According to the appendix of the DSM-IV, a psychiatrist or other physician can diagnose PMDD only if the woman has five or more of the symptoms described above for most menstrual cycles and if those symptoms seriously impair her relationships with others and her ability to be productive at work or school.
A psychiatrist or other physician also will need to consider and rule out other possible causes of the symptoms—such as thyroid problems or lupus—or another mental disorder, such as depression or an anxiety disorder. The symptoms of all these conditions may worsen before menstruation and so could be confused with PMDD.
To determine if a woman has PMDD, she will be asked to keep a mood and symptom journal every day for at least two months. It is easy in hindsight to think symptoms occurred around the time of menstruation. For this reason, keeping a journal over time is necessary to show with more certainty if the mood or functioning problems truly began one to two weeks before menstruation and improved within a few days of menstruation starting. Also, without the information provided in the journal, it could be difficult to identify another medical or mental health condition causing the symptoms.
In some cases two separate records may be suggested: a calendar marking the days of menstruation and a journal of mood and behavior throughout the entire month.
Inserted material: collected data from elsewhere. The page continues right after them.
(** * OverUnder: report extraction, session storage and the chat controller

    A shallow embedding of the TypeScript sources
      - services/geminiService.ts  (the report extractor of [sendMessageToGemini]),
      - services/storageService.ts (sessions kept in [localStorage]),
      - App.tsx                    ([handleSendMessage], [handleDeleteSession], ...),
      - components/StockReport.tsx ([parseValue]),
    and the properties of the specification proved about them. *)

From Stdlib Require Import List ZArith NArith Lia Bool Ascii String QArith.
From Stdlib Require Import Permutation Sorted DecimalString.
From Stdlib Require SpecFloat.
Import ListNotations.
Close Scope Q_scope.

Set Warnings "-register-all".

(* ================================================================== *)
(** * JavaScript strings *)
(* ================================================================== *)

(** A JavaScript string is a sequence of UTF-16 code units; [length],
    [substring], [trim] and the regular expressions of the sources all
    work on code units. *)
Module JS.

Definition code_unit := N.
Definition jsstring := list code_unit.

(** String literals of the sources (all of them ASCII). *)
Definition js (s : string) : jsstring :=
  map N_of_ascii (list_ascii_of_string s).

(** The class [\s] of regular expressions, which is also the set of code
    units that [String.prototype.trim] strips (WhiteSpace and
    LineTerminator of ECMA-262). *)
Definition is_space (c : code_unit) : bool :=
  (((0x09 <=? c) && (c <=? 0x0D)) || (c =? 0x20) || (c =? 0xA0) ||
   (c =? 0x1680) || ((0x2000 <=? c) && (c <=? 0x200A)) ||
   (c =? 0x2028) || (c =? 0x2029) || (c =? 0x202F) || (c =? 0x205F) ||
   (c =? 0x3000) || (c =? 0xFEFF))%N.

(** The class [\d]. *)
Definition is_digit (c : code_unit) : bool :=
  ((0x30 <=? c) && (c <=? 0x39))%N.

(** The longest run of code units of a class at the head of a string,
    and what is left after it. *)
Fixpoint takeWhile (cls : code_unit -> bool) (s : jsstring) : jsstring :=
  match s with
  | c :: s' => if cls c then c :: takeWhile cls s' else []
  | [] => []
  end.

Fixpoint dropWhile (cls : code_unit -> bool) (s : jsstring) : jsstring :=
  match s with
  | c :: s' => if cls c then dropWhile cls s' else s
  | [] => []
  end.

Definition trimStart (s : jsstring) : jsstring := dropWhile is_space s.

Definition trimEnd (s : jsstring) : jsstring := rev (trimStart (rev s)).

Definition trim (s : jsstring) : jsstring := trimEnd (trimStart s).

(** Truthiness of a string: only the empty string is falsy. *)
Definition truthy (s : jsstring) : bool :=
  match s with [] => false | _ :: _ => true end.

(** [a === b] on strings. *)
Fixpoint strict_eq (a b : jsstring) : bool :=
  match a, b with
  | [], [] => true
  | c :: a', d :: b' => (c =? d)%N && strict_eq a' b'
  | _, _ => false
  end.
Keeping these two records separate helps prevent incorrectly associating mood changes with the menstrual cycle.
The same lifestyle changes that sometimes help women with PMS may help relieve the symptoms of PMDD. In most cases, however, PMDD symptoms will persist despite such efforts.
Studies show some women with PMDD may benefit from treatment with antidepressants called selective serotonin reuptake inhibitors (SSRIs). These medications also are prescribed commonly for depression, but for women with PMDD they usually work more quickly and are prescribed in lower dosages to be taken for just part of each month.
The U.S. Food and Drug Administration has approved one SSRI, Sarafem (fluoxetine), for the treatment of PMDD. Sarafem is the same chemical compound as Prozac, but the manufacturer renamed it for the treatment of PMDD. Recent studies have found that other SSRIs used to treat depression—such as sertraline, citalopram, and paroxetine—also are effective for treating PMDD. Because different women will tolerate some medications better than others, a physician might prescribe one of these other SSRIs. It is a legal and common practice for physicians to prescribe medications "off-label," which means that a medicine approved by the FDA to treat one illness can be prescribed to treat another illness.
With treatment, most women with PMDD will be able to lead more satisfying lives, without the cycles of severe distress and limited functioning caused by the disorder.